_TASK BRIEF_
The lines to repeat are those below from the one containing "Lemma process_batch_run mt" down to the one containing "Lemma classify_concat texts", both included; reproduce them exactly and nothing else.

<<<<

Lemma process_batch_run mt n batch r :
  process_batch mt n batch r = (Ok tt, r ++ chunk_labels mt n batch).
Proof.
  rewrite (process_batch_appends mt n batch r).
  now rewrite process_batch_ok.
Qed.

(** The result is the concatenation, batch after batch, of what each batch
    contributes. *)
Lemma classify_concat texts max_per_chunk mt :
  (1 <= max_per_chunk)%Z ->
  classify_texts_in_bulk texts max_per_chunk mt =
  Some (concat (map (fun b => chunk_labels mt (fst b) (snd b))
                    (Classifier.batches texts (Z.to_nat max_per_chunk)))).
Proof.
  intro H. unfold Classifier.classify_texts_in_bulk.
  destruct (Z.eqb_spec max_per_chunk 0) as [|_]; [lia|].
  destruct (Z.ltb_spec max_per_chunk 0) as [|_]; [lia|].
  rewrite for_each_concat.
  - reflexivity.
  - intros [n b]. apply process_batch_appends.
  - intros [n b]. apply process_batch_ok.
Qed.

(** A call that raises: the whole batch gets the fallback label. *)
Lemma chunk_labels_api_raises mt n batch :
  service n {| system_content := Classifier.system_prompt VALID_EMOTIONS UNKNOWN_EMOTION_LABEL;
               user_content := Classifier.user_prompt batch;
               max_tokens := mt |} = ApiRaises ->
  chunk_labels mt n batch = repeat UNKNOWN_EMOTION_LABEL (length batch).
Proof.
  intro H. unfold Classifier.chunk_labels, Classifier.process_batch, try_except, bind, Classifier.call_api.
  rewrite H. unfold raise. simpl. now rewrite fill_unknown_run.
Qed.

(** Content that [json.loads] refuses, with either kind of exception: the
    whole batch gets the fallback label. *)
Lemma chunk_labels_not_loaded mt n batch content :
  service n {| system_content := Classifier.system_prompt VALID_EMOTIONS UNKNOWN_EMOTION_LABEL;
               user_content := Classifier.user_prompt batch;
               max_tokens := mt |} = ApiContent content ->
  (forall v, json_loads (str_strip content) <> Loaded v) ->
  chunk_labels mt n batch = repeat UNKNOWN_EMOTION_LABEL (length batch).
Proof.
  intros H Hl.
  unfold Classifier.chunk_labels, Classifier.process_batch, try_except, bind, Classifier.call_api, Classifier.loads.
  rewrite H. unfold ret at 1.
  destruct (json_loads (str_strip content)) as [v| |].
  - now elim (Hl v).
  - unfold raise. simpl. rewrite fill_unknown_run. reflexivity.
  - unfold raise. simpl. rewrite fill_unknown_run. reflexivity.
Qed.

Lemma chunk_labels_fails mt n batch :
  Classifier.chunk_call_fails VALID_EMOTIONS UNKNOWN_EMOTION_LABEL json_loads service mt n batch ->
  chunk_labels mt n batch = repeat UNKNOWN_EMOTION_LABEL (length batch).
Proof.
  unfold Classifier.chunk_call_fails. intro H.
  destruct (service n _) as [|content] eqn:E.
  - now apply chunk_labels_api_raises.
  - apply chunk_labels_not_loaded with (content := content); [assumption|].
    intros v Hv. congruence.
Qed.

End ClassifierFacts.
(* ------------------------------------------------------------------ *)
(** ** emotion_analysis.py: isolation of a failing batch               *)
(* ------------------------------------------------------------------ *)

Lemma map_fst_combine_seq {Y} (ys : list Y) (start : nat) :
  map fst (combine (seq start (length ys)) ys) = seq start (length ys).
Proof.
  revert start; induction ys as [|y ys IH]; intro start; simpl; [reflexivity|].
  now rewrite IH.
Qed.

>>>>
<<<<

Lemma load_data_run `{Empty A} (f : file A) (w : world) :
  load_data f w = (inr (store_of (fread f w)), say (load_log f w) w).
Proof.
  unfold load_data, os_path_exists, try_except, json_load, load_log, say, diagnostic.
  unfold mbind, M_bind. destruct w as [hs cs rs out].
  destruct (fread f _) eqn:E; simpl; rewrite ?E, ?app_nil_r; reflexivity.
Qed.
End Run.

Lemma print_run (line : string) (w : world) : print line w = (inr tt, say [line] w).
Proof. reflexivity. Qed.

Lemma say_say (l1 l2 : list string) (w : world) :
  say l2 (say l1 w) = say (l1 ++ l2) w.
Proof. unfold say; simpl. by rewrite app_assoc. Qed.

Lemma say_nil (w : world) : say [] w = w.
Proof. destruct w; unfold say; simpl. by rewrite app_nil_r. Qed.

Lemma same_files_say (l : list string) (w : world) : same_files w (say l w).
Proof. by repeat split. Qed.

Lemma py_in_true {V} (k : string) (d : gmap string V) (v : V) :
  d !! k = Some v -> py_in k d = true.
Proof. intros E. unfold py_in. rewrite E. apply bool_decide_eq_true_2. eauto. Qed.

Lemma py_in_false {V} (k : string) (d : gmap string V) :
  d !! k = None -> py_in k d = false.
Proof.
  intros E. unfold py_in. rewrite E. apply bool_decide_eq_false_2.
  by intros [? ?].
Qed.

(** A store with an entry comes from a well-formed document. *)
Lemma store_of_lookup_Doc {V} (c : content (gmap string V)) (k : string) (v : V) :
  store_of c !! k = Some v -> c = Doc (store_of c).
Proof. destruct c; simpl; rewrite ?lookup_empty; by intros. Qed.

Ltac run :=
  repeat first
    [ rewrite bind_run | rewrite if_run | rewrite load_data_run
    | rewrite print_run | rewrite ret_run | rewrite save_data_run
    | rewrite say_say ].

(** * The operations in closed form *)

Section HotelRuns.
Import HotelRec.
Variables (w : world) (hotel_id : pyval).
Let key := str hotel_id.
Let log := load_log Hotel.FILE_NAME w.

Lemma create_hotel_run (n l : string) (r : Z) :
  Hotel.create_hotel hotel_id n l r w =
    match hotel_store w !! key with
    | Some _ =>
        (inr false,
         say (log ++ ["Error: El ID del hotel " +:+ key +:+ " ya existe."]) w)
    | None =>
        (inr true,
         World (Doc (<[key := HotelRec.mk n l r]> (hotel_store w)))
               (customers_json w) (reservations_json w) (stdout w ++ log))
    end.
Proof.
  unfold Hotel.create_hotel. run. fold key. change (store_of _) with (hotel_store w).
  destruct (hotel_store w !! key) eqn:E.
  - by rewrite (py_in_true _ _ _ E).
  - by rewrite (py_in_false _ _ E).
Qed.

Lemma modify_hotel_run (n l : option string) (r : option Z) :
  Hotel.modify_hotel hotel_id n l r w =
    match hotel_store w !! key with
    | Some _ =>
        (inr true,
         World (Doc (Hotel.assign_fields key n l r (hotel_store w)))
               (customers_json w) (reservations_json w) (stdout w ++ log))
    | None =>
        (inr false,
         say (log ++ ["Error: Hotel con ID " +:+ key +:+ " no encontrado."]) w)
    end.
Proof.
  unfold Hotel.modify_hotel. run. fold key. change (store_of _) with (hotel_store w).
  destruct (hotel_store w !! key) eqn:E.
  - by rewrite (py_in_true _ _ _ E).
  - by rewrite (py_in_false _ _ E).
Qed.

>>>>
<<<<

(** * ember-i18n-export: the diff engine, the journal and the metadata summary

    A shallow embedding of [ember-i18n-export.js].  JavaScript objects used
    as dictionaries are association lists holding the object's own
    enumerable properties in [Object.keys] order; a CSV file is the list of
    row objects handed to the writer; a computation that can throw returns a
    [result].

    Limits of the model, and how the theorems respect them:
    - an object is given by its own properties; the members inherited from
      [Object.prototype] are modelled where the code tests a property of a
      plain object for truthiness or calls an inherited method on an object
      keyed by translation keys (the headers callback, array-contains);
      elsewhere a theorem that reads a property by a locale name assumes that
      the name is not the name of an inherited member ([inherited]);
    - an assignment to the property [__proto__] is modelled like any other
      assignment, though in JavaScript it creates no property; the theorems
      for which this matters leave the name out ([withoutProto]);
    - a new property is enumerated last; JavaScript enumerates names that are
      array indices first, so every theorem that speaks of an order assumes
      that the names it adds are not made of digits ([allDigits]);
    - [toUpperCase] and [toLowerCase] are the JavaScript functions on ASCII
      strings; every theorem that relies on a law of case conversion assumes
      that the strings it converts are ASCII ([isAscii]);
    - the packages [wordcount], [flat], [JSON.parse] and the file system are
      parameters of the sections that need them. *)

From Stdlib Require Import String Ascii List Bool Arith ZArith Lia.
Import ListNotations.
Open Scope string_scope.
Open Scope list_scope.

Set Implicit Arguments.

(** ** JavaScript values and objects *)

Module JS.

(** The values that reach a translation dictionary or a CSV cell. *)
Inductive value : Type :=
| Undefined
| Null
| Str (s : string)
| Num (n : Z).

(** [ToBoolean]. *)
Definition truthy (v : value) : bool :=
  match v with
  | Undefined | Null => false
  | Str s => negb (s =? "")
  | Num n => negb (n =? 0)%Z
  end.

>>>>

_TASK RESULT_
Lemma process_batch_run mt n batch r :
  process_batch mt n batch r = (Ok tt, r ++ chunk_labels mt n batch).
Proof.
  rewrite (process_batch_appends mt n batch r).
  now rewrite process_batch_ok.
Qed.

(** The result is the concatenation, batch after batch, of what each batch
    contributes. *)
Lemma classify_concat texts max_per_chunk mt :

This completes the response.